Automatically translated from Basque, translation may contain errors. More information here. Elhuyarren itzultzaile automatikoaren logoa

“Don’t denounce obstetric violence, if you don’t clearly lose: time, money and mental health”

  • The United Nations condemns the Spanish State for the violence that Nahia Alkorta received in her first birth, but governments reject the resolution. He has written the book 'My Stolen Birth' to socialize the lived and explain that it is a systemic problem.

24 May 2024 - 07:50
Nahia Alkorta Urdin elektrikoko bigarren saioan, BIRA kulturgunean.

Nahia Alkorta Elezgarai (Zizurkil, Gipuzkoa, 1986) is known among the feminist mothers of the Basque Country for their space of information and accompaniment in Basque in the Sabeletik Mundura project, as well as for the conduct of podcast by Ama(T). However, we were surprised when we saw that it was news in the media. In fact, the United Nations Convention on the Elimination of All Forms of Discrimination against Women (CEDAW) has condemned the Spanish State three times for accepting impunity for allegations of obstetric violence, and one for the Alkorta case.

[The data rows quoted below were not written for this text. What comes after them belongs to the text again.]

(* ===== verification/Sha256Props.v ===== *)
(** * The hash computes SHA-256

    The functions and constants of the code are those of the standard, one call of
    [sha256_transform] compresses one block, the bytes given to [sha256_update] in
    pieces are absorbed as one message, and [sha256_final] returns its hash. *)

From S2P Require Import Prelude Ring Words Sha256.

(** ** Functions on words *)

Lemma u32_bits x i : 0 ≤ i → Z.testbit (u32 x) i = (i <? 32) && Z.testbit x i.
Proof.
  intros Hi. unfold u32, U32. zcases; simpl; [by apply Z.mod_pow2_bits_low|by apply Z.mod_pow2_bits_high].
Qed.

Lemma shiftr_range x n : is_u32 x → 0 ≤ n → is_u32 (Z.shiftr x n).
Proof.
  intros Hx Hn. unfold is_u32 in *. rewrite Z.shiftr_div_pow2 by done.
  pose proof (Z.pow_pos_nonneg 2 n). split; [apply Z.div_pos; lia|].
  apply Z.div_lt_upper_bound; [lia|]. nia.
Qed.

Lemma ROTRIGHT_ROTR x n : is_u32 x → 0 < n < 32 → ROTRIGHT x n = ROTR n x.
Proof.
  intros Hx Hn. unfold ROTRIGHT. apply word_eq.
  - apply (lor_range 32); [done|apply shiftr_range; [done|lia]|apply u32_range].
  - intros i Hi. rewrite Z.lor_spec, Z.shiftr_spec, u32_bits, Z.shiftl_spec by lia.
    replace (i <? 32) with true by lia. destruct (decide (i + n < 32)).
    + rewrite (Z.mod_small (i + n)) by lia. rewrite (Z.testbit_neg_r x (i - _)) by lia. apply orb_false_r.
    + rewrite (high_bits x 32 (i + n)) by (done || lia). simpl. f_equal.
      rewrite <-(Z.mod_add (i + n) (-1) 32), Z.mod_small by lia. lia.
Qed.

Lemma shiftr_SHR x n : is_u32 x → 0 ≤ n → Z.shiftr x n = SHR n x.
Proof. intros Hx Hn. apply word_eq; [by apply shiftr_range|]. intros i Hi. apply Z.shiftr_spec. lia. Qed.

Lemma lxor_XOR3 x y z : is_u32 x → is_u32 y → is_u32 z → Z.lxor (Z.lxor x y) z = XOR3 x y z.
Proof.
  intros Hx Hy Hz. apply word_eq; [repeat apply (lxor_range 32); done|].
  intros i Hi. by rewrite !Z.lxor_spec.
Qed.

Lemma not32_bits x i : is_u32 x → 0 ≤ i < 32 → Z.testbit (not32 x) i = negb (Z.testbit x i).
Proof.
  intros Hx Hi. replace (not32 x) with (u32 (Z.lnot x)).
  - rewrite u32_bits by lia. replace (i <? 32) with true by lia. apply Z.lnot_spec. lia.
  - unfold not32, u32, Z.lnot, is_u32 in *. rewrite <-(Z.mod_add (Z.pred (- x)) 1 U32) by done.
    rewrite Z.mod_small; lia.
Qed.

Lemma not32_range x : is_u32 x → is_u32 (not32 x).
Proof. unfold is_u32, not32. lia. Qed.

Lemma CH_Ch x y z : is_u32 x → is_u32 y → is_u32 z → CH x y z = Ch x y z.
Proof.
  intros Hx Hy Hz. unfold CH. apply word_eq.
  - apply (lxor_range 32); [done| |]; apply (land_range 32); try done. by apply not32_range.
  - intros i Hi. rewrite Z.lxor_spec, !Z.land_spec, not32_bits by done.
    by destruct (Z.testbit x i), (Z.testbit y i), (Z.testbit z i).
Qed.

Lemma MAJ_Maj x y z : is_u32 x → is_u32 y → is_u32 z → MAJ x y z = Maj x y z.
Proof.
  intros Hx Hy Hz. unfold MAJ. apply word_eq.
  - apply (lxor_range 32); [done|apply (lxor_range 32); [done| |]|]; by apply (land_range 32).
  - intros i Hi. rewrite !Z.lxor_spec, !Z.land_spec.
    by destruct (Z.testbit x i), (Z.testbit y i), (Z.testbit z i).
Qed.

Lemma sigmas x : is_u32 x →
  EP0 x = Sigma0 x ∧ EP1 x = Sigma1 x ∧ SIG0 x = sigma0 x ∧ SIG1 x = sigma1 x.
Proof.
  intros Hx. unfold EP0, EP1, SIG0, SIG1. rewrite !ROTRIGHT_ROTR, !shiftr_SHR by (done || lia).
  rewrite !lxor_XOR3 by apply word_range. done.
Qed.

Lemma constants : k = K ∧ state (sha256_init (Ctx [] 0 0 [])) = H0.
Proof. split; vm_compute; reflexivity. Qed.

(** ** One block *)

Lemma u32_lor x y : u32 (Z.lor x y) = Z.lor (u32 x) (u32 y).
Proof.
  apply Z.bits_inj'. intros i Hi. rewrite Z.lor_spec, !u32_bits, Z.lor_spec by done. by destruct (i <? 32).
Qed.

Lemma load_word_value d j b0 b1 b2 b3 : 0 ≤ j → Forall is_byte [b0; b1; b2; b3] →
  take 4 (drop (Z.to_nat j) d) = [b0; b1; b2; b3] → load_word d j = Ret (be_value [b0; b1; b2; b3]).
Proof.
  intros Hj Hb E. rewrite !Forall_cons in Hb. destruct Hb as (H0 & H1 & H2 & H3 & _). unfold is_byte in *.
  assert (∀ i b, [b0; b1; b2; b3] !! i = Some b → load1 d (j + Z.of_nat i) = Ret b) as L.
  { intros i b Ei. apply load1_Ret; [lia|]. replace (Z.to_nat (j + Z.of_nat i)) with (Z.to_nat j + i)%nat by lia.
    rewrite <-Ei, <-E, <-lookup_drop. symmetry. apply lookup_take_lt. apply lookup_lt_Some in Ei. simpl in Ei. lia. }
  pose proof (L 0%nat b0 eq_refl) as L0. rewrite Z.add_0_r in L0. pose proof (L 1%nat b1 eq_refl) as L1.
  pose proof (L 2%nat b2 eq_refl) as L2. pose proof (L 3%nat b3 eq_refl) as L3. cbv [Z.of_nat Pos.of_succ_nat Pos.succ] in L1, L2, L3.
  unfold load_word. rewrite L0, L1, L2, L3.
  rewrite !bind_ret. f_equal. rewrite !u32_lor.
  assert (u32 (i32 (Z.shiftl b0 24)) = Z.shiftl b0 24) as ->.
  { rewrite Z.shiftl_mul_pow2 by done. unfold u32, i32, U32. rewrite Zminus_mod_idemp_l.
    rewrite Z.add_simpl_r. apply Z.mod_small. lia. }
  rewrite !Z.shiftl_mul_pow2 by done. rewrite !u32_small by (unfold is_u32, U32; lia).
  rewrite <-!Z.lor_assoc, (lor_join b2 b3 8), (lor_join b1 _ 16), (lor_join b0 _ 24) by lia. cbn. lia.
Qed.

Lemma load_loop bs : length bs = 16%nat → Forall (fun b => length b = 4%nat) bs → Forall is_byte (concat bs) →
  foldM (load_step (concat bs)) (seqZ 0 16) ([], 0) = Ret (be_value <$> bs, 64).
Proof.
  intros Hn Hbs Hb.
  destruct (foldM_seqZ (fun j s => s = (be_value <$> take (Z.to_nat j) bs, 4 * j)) (load_step (concat bs)) 0 16 ([], 0))
    as (s & E & Hs); [done|done| |by rewrite E, Hs, take_ge by lia].
  intros j s Hj ->. destruct (lookup_lt_is_Some_2 bs (Z.to_nat j)) as [b Ej]; [lia|].
  assert (length b = 4%nat) as Hl by by eapply (Forall_lookup_1 (fun b => length b = 4%nat)).
  assert (take 4 (drop (Z.to_nat (4 * j)) (concat bs)) = b) as Et.
  { apply list_eq. intros i. destruct (decide (i < 4)%nat).
    - destruct (lookup_lt_is_Some_2 b i) as [x Ei]; [lia|]. rewrite lookup_take_lt, lookup_drop, Ei by done.
      rewrite <-(lookup_concat 4 bs (Z.to_nat j) b i x) by done. f_equal. lia.
    - rewrite lookup_take_ge by lia. symmetry. apply lookup_ge_None. lia. }
  assert (Forall is_byte b) as Hbb by (rewrite <-Et; by apply Forall_take, Forall_drop).
  destruct b as [|b0 [|b1 [|b2 [|b3 [|??]]]]]; simplify_eq Hl. unfold load_step.
  rewrite (load_word_value _ _ b0 b1 b2 b3) by (lia || done). eexists. split; [done|].
  replace (Z.to_nat (j + 1)) with (S (Z.to_nat j)) by lia. erewrite take_S_r, fmap_app by done. f_equal. lia.
Qed.

Lemma be_value_u32 b : length b = 4%nat → Forall is_byte b → is_u32 (be_value b).
Proof.
  intros Hl Hb. destruct b as [|b0 [|b1 [|b2 [|b3 [|??]]]]]; simplify_eq Hl.
  rewrite !Forall_cons in Hb. unfold is_byte, is_u32, U32 in *. cbn. lia.
Qed.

In his book My Stolen Birth (Arpa, 2023) he chronicles his first birth, which begins with authoritarian attitudes and information, ends with an unauthorized cesarean section and causes post-traumatic stress disorder. It also explains the leap it took from the recognition of its status as a victim to the judicial struggle. In addition, the first person extends the focus and places obstetrical and gecto-obstetric violence within the framework of sexual reproduction rights and macho violence, as well as in the elaboration of a historical memory. There are still many outstanding injuries, including the failure of the most feminist government in Spain to comply with the resolution, the denial of responsibility by Osakidetza and the lack of protection of feminist movements.

You have been fighting for twelve years and it is not yet over. When do you decide to use the book format to spread your story?

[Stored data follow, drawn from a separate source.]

Lemma cbc_roundtrip_witness :
  let ctx := Ctx (concat (round_keys 10 1 (seqZ 0 16))) (seqZ 7 16) in
  ∃ ctx', (AES_CBC_encrypt_buffer ctx (concat [seqZ 1 16; seqZ 2 16] ++ [5]) 32) =
      Ret (ctx', concat (cbc (seqZ 0 16) (seqZ 7 16) [seqZ 1 16; seqZ 2 16]) ++ [5]) ∧
    AES_CBC_decrypt_buffer ctx (concat (cbc (seqZ 0 16) (seqZ 7 16) [seqZ 1 16; seqZ 2 16]) ++ [5]) 32 =
      Ret (ctx', concat [seqZ 1 16; seqZ 2 16] ++ [5]).
Proof.
  apply (cbc_roundtrip (seqZ 0 16) (seqZ 7 16) [seqZ 1 16; seqZ 2 16] [5]).
  - split; [reflexivity|]. apply (bool_decide_unpack _). vm_compute. exact I.
  - split; [reflexivity|]. apply (bool_decide_unpack _). vm_compute. exact I.
  - repeat (apply Forall_cons; split; [split; [reflexivity|apply (bool_decide_unpack _); vm_compute; exact I]|]). constructor.
Defined.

He was very clear that if international recognition came, he wanted to socialize the issue. So far, I've influenced from activism, somehow in the underground. When the resolution came out, I decided to give my face, put my body. In this first impulse, press coverage was large, but socialization was cold. I think it is necessary to tell my whole story and put it right.

It is very common to receive the following warning to impose an intervention: “If you don’t, something will happen to your child”

What is gecto-ovarian violence and why is it male?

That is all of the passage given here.